* Directions for this task *
Answer with a number only, giving how many lines in the data below include "DecoratedWindow".

═══ Material to process ═══

(** [Tyielder <std::string>] *)
Definition Tyielder_string (value : nat) : t :=
  mk (fun ch h =>
        if bool_decide (ch = KEY_BACKSPACE) then
          v ← h !! value;
          if negb (bool_decide (v = EmptyString))
          then Some (RET_DEL, <[value := pop_back v]> h)
          else Some (RET_NOP, h)
        else if isprint ch then
          v ← h !! value;
          Some (RET_PLUS, <[value := push_back v ch]> h)
        else Some (RET_NOP, h))
     (fun h => h !! value).
End string.

End Yielder.

(** [f.resize(n, ' ')] *)
Definition resize_str (f : string) (n : Z) : string :=
  if bool_decide (n < strlen f)
  then String.substring 0 (Z.to_nat n) f
  else f +:+ spaces (Z.to_nat (n - strlen f)).

Module FieldEditor.

Abbreviation Fields := (list string).

Record t := mk {
  base : DecoratedWindow.t;
  _fields : Fields;
  _quit : bool;
  _escape : bool
}.

Definition info (e : t) : ScreenInfo := DecoratedWindow.info (base e).
Definition plain (e : t) : PlainWindow.t := DecoratedWindow.plain (base e).

Definition set_quit (e : t) (b : bool) : t :=
  mk (base e) (_fields e) b (_escape e).
Definition set_escape (e : t) (b : bool) : t :=
  mk (base e) (_fields e) (_quit e) b.

(** What the loop of [yield] carries from one key to the next: the object,
    the local [field], the memory behind the yielders, and, as a ghost
    trace next to the terminal's [calls], every call made to [proc] as the
    pair of the field and the key. *)
Record state := mkState {
  editor : t;
  field : Z;
  memory : store;
  dispatched : list (Z * Z)
}.

Section keys.
(** The key codes of [<ncurses.h>]. *)
Variables KEY_UP KEY_DOWN : Z.

(** [bool _check_movement_input(int c, int &field)]; the case labels
    of the [switch] are tried in the order they are written. *)
Definition _check_movement_input (c : Z) (fld : Z) (e : t) : bool * Z * t :=
  if bool_decide (c = KEY_UP) then
    (true, (if bool_decide (fld > 0) then to_int (fld - 1) else fld), e)
  else if bool_decide (c = KEY_DOWN) then
    (true, (if bool_decide (to_size_t fld < vsize (_fields e))
            then to_int (fld + 1) else fld), e)
  else if bool_decide (c = 10) then
    (true, fld, (if bool_decide (to_size_t fld = vsize (_fields e))
                 then set_quit e true else e))
  else if bool_decide (c = 9) then
    (true, (if bool_decide (to_size_t fld = vsize (_fields e))
            then 0 else to_int (fld + 1)), e)
  else if bool_decide (c = 27) then
    (true, fld, set_quit (set_escape e true) true)
  else (false, fld, e).

(** [void _print_ok(bool highlight)] *)
Definition _print_ok (e : t) (highlight : bool) : M unit :=
  (if highlight then PlainWindow.attribute_set (plain e) A_REVERSE else ret tt);;
  PlainWindow.mvprintf (plain e)
    (to_int (height (info e) - 6)) (to_int (width (info e) ÷ 2 - 4)) "[ OK ]";;
  (if highlight then PlainWindow.attribute_set (plain e) A_NORMAL else ret tt).

(** [void _update_field(int field, const std::vector <Yielder> &yielders)] *)
Definition _update_field (e : t) (fld : Z) (yielders : list Yielder.t)
    (h : store) : M unit :=
  yl ← at_size yielders (to_size_t fld);
  c ← lift (Yielder.content yl h);
  f ← at_size (_fields e) (to_size_t fld);
  let l := to_size_t (to_size_t (strlen f + 1) + strlen c) in
  substr ←
    (if bool_decide (to_size_t (l + 5) > to_size_t (width (info e))) then
       let offset := to_size_t (to_size_t (l + 4) - to_size_t (width (info e))) in
       if bool_decide (offset > strlen c) then throw out_of_range
       else ret (String.substring (Z.to_nat offset) (String.length c) c)
     else ret c);
  PlainWindow.cursor (plain e) fld 0;;
  wclrtoeol (DecoratedWindow._main (base e));;
  PlainWindow.mvprintf (plain e) fld 0 (f +:+ "  " +:+ substr).

(** [FieldEditor(title, fnames, info)] *)
Definition ctor (title : string) (fnames : Fields) (i : ScreenInfo) : M t :=
  d ← DecoratedWindow.ctor_info title i;
  let max_len := foldl (fun m f => Z.max m (strlen f)) 0 fnames in
  let fields := (fun f => resize_str f (to_size_t (max_len + 2))) <$> fnames in
  let e := mk d fields false false in
  for_acc 0 (length fields) (fun k line =>
    f ← at_ fields k;
    PlainWindow.mvprintf (plain e) line 0 (f +:+ " ");;
    ret (to_int (line + 1))) 0;;
  _print_ok e false;;
  ret e.

(** The column [cursor] is sent to: [_fields[field].size() + 2 +
    yielders[field]->content().size()]. *)
Definition cursor_column (e : t) (fld : Z) (yielders : list Yielder.t)
    (h : store) : M Z :=
  f ← at_size (_fields e) (to_size_t fld);
  yl ← at_size yielders (to_size_t fld);
  c ← lift (Yielder.content yl h);
  ret (to_int (to_size_t (to_size_t (strlen f + 2) + strlen c))).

═══

* Completed task *
5